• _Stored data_
:::

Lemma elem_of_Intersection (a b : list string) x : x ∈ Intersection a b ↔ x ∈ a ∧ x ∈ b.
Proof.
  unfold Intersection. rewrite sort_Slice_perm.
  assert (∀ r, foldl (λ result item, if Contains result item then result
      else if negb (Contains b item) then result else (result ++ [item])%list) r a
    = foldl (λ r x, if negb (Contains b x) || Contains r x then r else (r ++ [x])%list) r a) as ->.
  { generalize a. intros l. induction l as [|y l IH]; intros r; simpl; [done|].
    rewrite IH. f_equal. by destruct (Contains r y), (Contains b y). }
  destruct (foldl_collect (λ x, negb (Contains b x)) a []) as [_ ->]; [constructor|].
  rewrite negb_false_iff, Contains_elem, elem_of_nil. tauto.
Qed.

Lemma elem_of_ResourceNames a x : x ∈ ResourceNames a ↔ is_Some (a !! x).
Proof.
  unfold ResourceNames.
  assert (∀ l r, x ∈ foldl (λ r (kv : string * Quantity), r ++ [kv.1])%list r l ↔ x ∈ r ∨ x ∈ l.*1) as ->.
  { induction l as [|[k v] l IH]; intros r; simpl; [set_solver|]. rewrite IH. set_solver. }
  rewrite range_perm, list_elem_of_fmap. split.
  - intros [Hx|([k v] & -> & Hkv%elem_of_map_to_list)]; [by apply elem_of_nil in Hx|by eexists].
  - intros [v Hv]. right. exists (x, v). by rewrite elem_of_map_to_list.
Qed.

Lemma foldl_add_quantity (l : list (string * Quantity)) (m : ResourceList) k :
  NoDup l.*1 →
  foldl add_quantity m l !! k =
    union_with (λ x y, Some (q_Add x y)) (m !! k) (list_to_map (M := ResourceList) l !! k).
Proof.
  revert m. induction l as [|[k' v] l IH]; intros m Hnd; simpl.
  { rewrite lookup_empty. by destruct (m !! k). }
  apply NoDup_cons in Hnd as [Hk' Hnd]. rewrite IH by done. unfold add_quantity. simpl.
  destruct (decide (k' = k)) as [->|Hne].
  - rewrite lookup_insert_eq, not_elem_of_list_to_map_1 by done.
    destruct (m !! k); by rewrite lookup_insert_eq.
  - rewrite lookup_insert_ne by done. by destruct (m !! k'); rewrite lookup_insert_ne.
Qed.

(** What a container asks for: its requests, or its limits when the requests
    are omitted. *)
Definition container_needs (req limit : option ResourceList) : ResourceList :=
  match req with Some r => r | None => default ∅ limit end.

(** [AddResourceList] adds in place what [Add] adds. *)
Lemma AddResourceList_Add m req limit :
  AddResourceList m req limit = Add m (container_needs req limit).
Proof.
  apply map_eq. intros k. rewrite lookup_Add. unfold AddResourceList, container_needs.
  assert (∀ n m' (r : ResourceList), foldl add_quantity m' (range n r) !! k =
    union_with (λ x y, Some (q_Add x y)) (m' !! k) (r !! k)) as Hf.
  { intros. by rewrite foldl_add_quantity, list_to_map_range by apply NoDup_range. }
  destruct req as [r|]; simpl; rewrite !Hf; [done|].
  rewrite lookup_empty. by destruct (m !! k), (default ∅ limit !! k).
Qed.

:::

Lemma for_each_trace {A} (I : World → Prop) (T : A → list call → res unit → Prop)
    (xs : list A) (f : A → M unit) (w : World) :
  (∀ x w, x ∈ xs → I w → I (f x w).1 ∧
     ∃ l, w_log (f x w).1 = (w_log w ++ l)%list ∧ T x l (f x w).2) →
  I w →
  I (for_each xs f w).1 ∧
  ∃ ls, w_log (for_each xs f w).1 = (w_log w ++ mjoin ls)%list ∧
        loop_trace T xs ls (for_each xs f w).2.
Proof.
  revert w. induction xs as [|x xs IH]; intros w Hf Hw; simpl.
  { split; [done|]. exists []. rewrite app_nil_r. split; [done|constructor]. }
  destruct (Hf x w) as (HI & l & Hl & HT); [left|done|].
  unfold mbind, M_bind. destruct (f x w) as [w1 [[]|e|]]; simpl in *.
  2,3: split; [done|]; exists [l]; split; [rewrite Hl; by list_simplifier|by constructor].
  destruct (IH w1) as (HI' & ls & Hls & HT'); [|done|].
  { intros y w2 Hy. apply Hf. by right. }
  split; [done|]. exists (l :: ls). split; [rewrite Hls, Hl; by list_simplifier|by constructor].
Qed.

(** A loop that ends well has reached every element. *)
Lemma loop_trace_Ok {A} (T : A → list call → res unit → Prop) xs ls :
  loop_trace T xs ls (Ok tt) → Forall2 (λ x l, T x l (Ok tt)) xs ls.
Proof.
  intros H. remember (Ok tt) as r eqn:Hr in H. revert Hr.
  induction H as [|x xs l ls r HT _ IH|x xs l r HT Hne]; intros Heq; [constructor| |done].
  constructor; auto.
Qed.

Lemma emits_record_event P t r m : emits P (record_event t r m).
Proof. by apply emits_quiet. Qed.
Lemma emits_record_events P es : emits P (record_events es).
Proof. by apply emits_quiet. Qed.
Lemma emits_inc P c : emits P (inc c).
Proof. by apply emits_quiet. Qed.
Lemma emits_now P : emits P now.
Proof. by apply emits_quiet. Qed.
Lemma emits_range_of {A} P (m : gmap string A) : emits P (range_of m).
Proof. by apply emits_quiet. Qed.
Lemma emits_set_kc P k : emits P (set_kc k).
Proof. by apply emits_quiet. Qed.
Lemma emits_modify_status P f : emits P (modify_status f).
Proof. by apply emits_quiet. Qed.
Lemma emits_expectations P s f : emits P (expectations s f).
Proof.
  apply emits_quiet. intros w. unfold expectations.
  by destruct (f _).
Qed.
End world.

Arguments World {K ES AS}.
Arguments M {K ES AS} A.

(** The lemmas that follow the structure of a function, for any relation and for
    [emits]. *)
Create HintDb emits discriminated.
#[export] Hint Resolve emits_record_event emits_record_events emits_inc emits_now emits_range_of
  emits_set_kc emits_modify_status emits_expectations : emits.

:::

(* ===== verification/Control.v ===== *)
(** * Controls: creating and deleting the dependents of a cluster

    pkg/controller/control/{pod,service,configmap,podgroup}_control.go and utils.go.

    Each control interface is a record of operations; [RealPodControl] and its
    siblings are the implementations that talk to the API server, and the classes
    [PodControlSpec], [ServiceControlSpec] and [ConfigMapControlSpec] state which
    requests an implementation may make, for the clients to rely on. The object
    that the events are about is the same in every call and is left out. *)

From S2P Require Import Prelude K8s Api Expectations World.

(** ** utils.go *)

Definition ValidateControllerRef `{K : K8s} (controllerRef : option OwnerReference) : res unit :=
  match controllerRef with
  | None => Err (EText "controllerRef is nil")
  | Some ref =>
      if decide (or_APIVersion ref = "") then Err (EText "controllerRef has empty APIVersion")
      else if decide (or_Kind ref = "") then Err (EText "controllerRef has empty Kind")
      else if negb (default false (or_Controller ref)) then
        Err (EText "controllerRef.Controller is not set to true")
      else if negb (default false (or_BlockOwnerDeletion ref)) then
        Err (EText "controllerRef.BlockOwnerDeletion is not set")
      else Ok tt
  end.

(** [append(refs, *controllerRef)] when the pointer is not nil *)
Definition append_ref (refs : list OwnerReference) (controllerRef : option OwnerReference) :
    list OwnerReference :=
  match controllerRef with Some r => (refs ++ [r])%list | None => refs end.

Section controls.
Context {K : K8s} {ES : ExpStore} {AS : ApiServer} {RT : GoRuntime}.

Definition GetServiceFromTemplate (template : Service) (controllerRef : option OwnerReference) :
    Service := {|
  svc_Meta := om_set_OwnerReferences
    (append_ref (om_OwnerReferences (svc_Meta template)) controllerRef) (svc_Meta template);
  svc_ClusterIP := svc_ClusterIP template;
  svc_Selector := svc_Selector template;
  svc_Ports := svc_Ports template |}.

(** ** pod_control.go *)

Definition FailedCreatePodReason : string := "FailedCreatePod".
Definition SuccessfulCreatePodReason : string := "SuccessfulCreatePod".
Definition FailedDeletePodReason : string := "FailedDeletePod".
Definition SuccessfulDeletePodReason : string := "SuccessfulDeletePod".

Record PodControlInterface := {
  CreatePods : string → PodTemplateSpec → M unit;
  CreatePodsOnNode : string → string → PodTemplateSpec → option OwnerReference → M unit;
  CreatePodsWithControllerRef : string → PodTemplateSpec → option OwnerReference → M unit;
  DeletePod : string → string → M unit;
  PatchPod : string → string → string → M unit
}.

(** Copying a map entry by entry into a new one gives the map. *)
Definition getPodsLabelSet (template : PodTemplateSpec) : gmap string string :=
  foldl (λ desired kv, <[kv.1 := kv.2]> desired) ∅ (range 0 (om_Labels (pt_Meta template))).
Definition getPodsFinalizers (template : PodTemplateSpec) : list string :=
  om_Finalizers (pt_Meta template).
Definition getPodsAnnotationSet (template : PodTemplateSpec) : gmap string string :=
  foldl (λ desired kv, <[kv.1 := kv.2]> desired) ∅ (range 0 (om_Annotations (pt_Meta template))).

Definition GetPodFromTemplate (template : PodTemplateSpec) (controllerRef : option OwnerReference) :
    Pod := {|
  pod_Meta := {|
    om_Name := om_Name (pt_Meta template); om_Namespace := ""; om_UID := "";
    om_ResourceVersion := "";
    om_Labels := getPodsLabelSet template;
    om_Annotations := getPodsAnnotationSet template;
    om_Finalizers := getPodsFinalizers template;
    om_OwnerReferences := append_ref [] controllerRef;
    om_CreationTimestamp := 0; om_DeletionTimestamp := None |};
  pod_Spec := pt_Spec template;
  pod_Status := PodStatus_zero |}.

:::

• _What the task asks_
Lines to set down from above: the line with "(∀ x w, x ∈ xs → I w → I (f x w).1 ∧", the line with "Create HintDb emits discriminated.", and every line between, each exactly as written.

• _Reply_
  (∀ x w, x ∈ xs → I w → I (f x w).1 ∧
     ∃ l, w_log (f x w).1 = (w_log w ++ l)%list ∧ T x l (f x w).2) →
  I w →
  I (for_each xs f w).1 ∧
  ∃ ls, w_log (for_each xs f w).1 = (w_log w ++ mjoin ls)%list ∧
        loop_trace T xs ls (for_each xs f w).2.
Proof.
  revert w. induction xs as [|x xs IH]; intros w Hf Hw; simpl.
  { split; [done|]. exists []. rewrite app_nil_r. split; [done|constructor]. }
  destruct (Hf x w) as (HI & l & Hl & HT); [left|done|].
  unfold mbind, M_bind. destruct (f x w) as [w1 [[]|e|]]; simpl in *.
  2,3: split; [done|]; exists [l]; split; [rewrite Hl; by list_simplifier|by constructor].
  destruct (IH w1) as (HI' & ls & Hls & HT'); [|done|].
  { intros y w2 Hy. apply Hf. by right. }
  split; [done|]. exists (l :: ls). split; [rewrite Hls, Hl; by list_simplifier|by constructor].
Qed.

(** A loop that ends well has reached every element. *)
Lemma loop_trace_Ok {A} (T : A → list call → res unit → Prop) xs ls :
  loop_trace T xs ls (Ok tt) → Forall2 (λ x l, T x l (Ok tt)) xs ls.
Proof.
  intros H. remember (Ok tt) as r eqn:Hr in H. revert Hr.
  induction H as [|x xs l ls r HT _ IH|x xs l r HT Hne]; intros Heq; [constructor| |done].
  constructor; auto.
Qed.

Lemma emits_record_event P t r m : emits P (record_event t r m).
Proof. by apply emits_quiet. Qed.
Lemma emits_record_events P es : emits P (record_events es).
Proof. by apply emits_quiet. Qed.
Lemma emits_inc P c : emits P (inc c).
Proof. by apply emits_quiet. Qed.
Lemma emits_now P : emits P now.
Proof. by apply emits_quiet. Qed.
Lemma emits_range_of {A} P (m : gmap string A) : emits P (range_of m).
Proof. by apply emits_quiet. Qed.
Lemma emits_set_kc P k : emits P (set_kc k).
Proof. by apply emits_quiet. Qed.
Lemma emits_modify_status P f : emits P (modify_status f).
Proof. by apply emits_quiet. Qed.
Lemma emits_expectations P s f : emits P (expectations s f).
Proof.
  apply emits_quiet. intros w. unfold expectations.
  by destruct (f _).
Qed.
End world.

Arguments World {K ES AS}.
Arguments M {K ES AS} A.

(** The lemmas that follow the structure of a function, for any relation and for
    [emits]. *)
Create HintDb emits discriminated.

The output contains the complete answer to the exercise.